BEGIN MATERIAL PROVIDED

(** The double-vote detector convicts exactly the contradictions: it answers
    1 when some recorded vote of the same validator, height, round and type
    names another block, and 0 otherwise.  A slash is recorded while there is
    room for it, names the offender, and costs a twentieth of the voting power
    (rounded down) whenever five times the power fits in 64 bits. *)
Theorem equivocation_slashed (vs : list qrx_finality_vote_t) (v : qrx_finality_vote_t)
    (st : qrx_slashing_state_t) (reason : Z) :
  0 <= v_validator_power v -> 5 * v_validator_power v < 2 ^ 64 ->
  (qrx_detect_double_vote (Some vs) (Some v) = 1 <-> exists u, u ∈ vs /\ contradicts u v) /\
  (qrx_detect_double_vote (Some vs) (Some v) = 0 <-> forall u, u ∈ vs -> ~ contradicts u v) /\
  (blen (sl_events st) < QRX_MAX_SLASH_EVENTS ->
     exists ev, qrx_apply_slash (Some st) (Some v) reason =
                  (1, Some {| sl_events := sl_events st ++ [ev] |}) /\
       ev_validator_pubkey ev = take (Z.to_nat QRX_FINALITY_PUB_SIZE) (v_validator_pubkey v) /\ ev_reason ev = reason /\
       ev_height ev = v_height v /\ ev_round ev = v_round v /\
       ev_penalty_atoms ev = v_validator_power v / 20) /\
  (QRX_MAX_SLASH_EVENTS <= blen (sl_events st) ->
     qrx_apply_slash (Some st) (Some v) reason = (0, Some st)).
Proof.
  intros H0 H5. cbn [qrx_detect_double_vote]. rewrite <- Exists_exists, <- Forall_forall.
  assert (~ (Exists (fun u => contradicts u v) vs /\ Forall (fun u => ~ contradicts u v) vs)).
  { rewrite Exists_exists, Forall_forall. naive_solver. }
  destruct (double_vote_loop_spec vs v) as [[-> ?]|[-> ?]];
    (split; [split; [done|naive_solver]|]); (split; [split; [done|naive_solver]|]);
    unfold qrx_apply_slash; split; intros Hc.
  1,3: rewrite decide_False by lia; eexists; split; [done|]; cbn;
    repeat split; rewrite u64_small by word; dlia.
  all: by rewrite decide_True by lia.
Qed.

Section repeated.
Context {PKEY : Type} (edkey pemkey : bytes -> option PKEY)
  (dverify : PKEY -> bytes -> bytes -> bool).

(** In a reachable state the detector never fires: every stored vote is for
    the proposed block, and so is every vote that reaches the detector. *)
Lemma detector_silent st v :
  inv edkey pemkey dverify st ->
  qrx_finality_vote_matches (Some v) (st_height st) (st_round st) (v_type v)
    (Some (st_proposed_block_hash st)) = 1 ->
  qrx_detect_double_vote (Some (st_prevotes st)) (Some v) = 0 /\
  qrx_detect_double_vote (Some (st_precommits st)) (Some v) = 0.
Proof.
  intros [I1 I2 _ _ _] Hm. cbn. apply vote_matches_spec in Hm as (_&_&_&Hm&_).
  assert (forall ty vs, Forall (stored edkey pemkey dverify ty st) vs ->
    double_vote_loop vs v = 0) as Hgen; [|split; eauto].
  intros ty vs Hvs. destruct (double_vote_loop_spec vs v) as [[_ Hx]|[-> _]]; [|done].
  exfalso. apply Exists_exists in Hx as (u&Hu&_&_&_&_&Hd).
  rewrite Forall_forall in Hvs. destruct (Hvs u Hu) as [Hs _].
  apply vote_matches_spec in Hs as (_&_&_&Hs&_).
  apply mem_eq_spec in Hm, Hs. apply bool_decide_eq_false in Hd. congruence.
Qed.
(* ===== verification/DbView.v ===== *)
(** * QRXDB: the key/value map a log denotes, and what the readers return

    A log denotes the finite map of its last non-deleted values.  Lookups
    through the index or by scanning, snapshot reads, prefix scans and the
    Merkle root are shown to depend on that map only. *)

From stdpp Require Import gmap sorting.
From S2P Require Import Prelude DbCodec DbStore DbLog.

Abbreviation kvs := (gmap bytes bytes).

Definition not_tombstone (kv : bytes * bytes) : Prop := qrxdb_is_tombstone kv.2 = false.
#[export] Instance not_tombstone_dec kv : Decision (not_tombstone kv).
Proof. unfold not_tombstone. apply _. Defined.

Definition put_or_delete (s : kvs) (k v : bytes) : kvs :=
  if qrxdb_is_tombstone v then delete k s else <[k := v]> s.
Definition raw_step (maxgen : Z) (s : kvs) (r : rec) : kvs :=
  if decide (r_gen r <= maxgen) then <[r_key r := r_val r]> s else s.
Definition live_step (maxgen : Z) (s : kvs) (r : rec) : kvs :=
  if decide (r_gen r <= maxgen) then put_or_delete s (r_key r) (r_val r) else s.

(** The last value of every key, deletions included, and the live map. *)
Definition raw (maxgen : Z) (l : list rec) : kvs := foldl (raw_step maxgen) ∅ l.
Definition live (maxgen : Z) (l : list rec) : kvs := foldl (live_step maxgen) ∅ l.

Lemma live_raw maxgen l : live maxgen l = filter not_tombstone (raw maxgen l).
Proof.
  induction l as [|r l IH] using rev_ind; [done|].
  unfold live, raw in *. rewrite !foldl_snoc, IH. unfold live_step, raw_step, put_or_delete.
  case_decide; [|done]. destruct (qrxdb_is_tombstone (r_val r)) eqn:E.
  - rewrite map_filter_insert_False; [by rewrite map_filter_delete|].
    unfold not_tombstone. cbn. by rewrite E.
  - by rewrite map_filter_insert_True.
Qed.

END MATERIAL PROVIDED

Set down, exactly as they appear above, all lines from the one that has "exfalso. apply Exists_exists" down to the one that has "Definition not_tombstone (kv", including those two and no others.

# COMPLETED EXERCISE
  exfalso. apply Exists_exists in Hx as (u&Hu&_&_&_&_&Hd).
  rewrite Forall_forall in Hvs. destruct (Hvs u Hu) as [Hs _].
  apply vote_matches_spec in Hs as (_&_&_&Hs&_).
  apply mem_eq_spec in Hm, Hs. apply bool_decide_eq_false in Hd. congruence.
Qed.
(* ===== verification/DbView.v ===== *)
(** * QRXDB: the key/value map a log denotes, and what the readers return

    A log denotes the finite map of its last non-deleted values.  Lookups
    through the index or by scanning, snapshot reads, prefix scans and the
    Merkle root are shown to depend on that map only. *)

From stdpp Require Import gmap sorting.
From S2P Require Import Prelude DbCodec DbStore DbLog.

Abbreviation kvs := (gmap bytes bytes).

Definition not_tombstone (kv : bytes * bytes) : Prop := qrxdb_is_tombstone kv.2 = false.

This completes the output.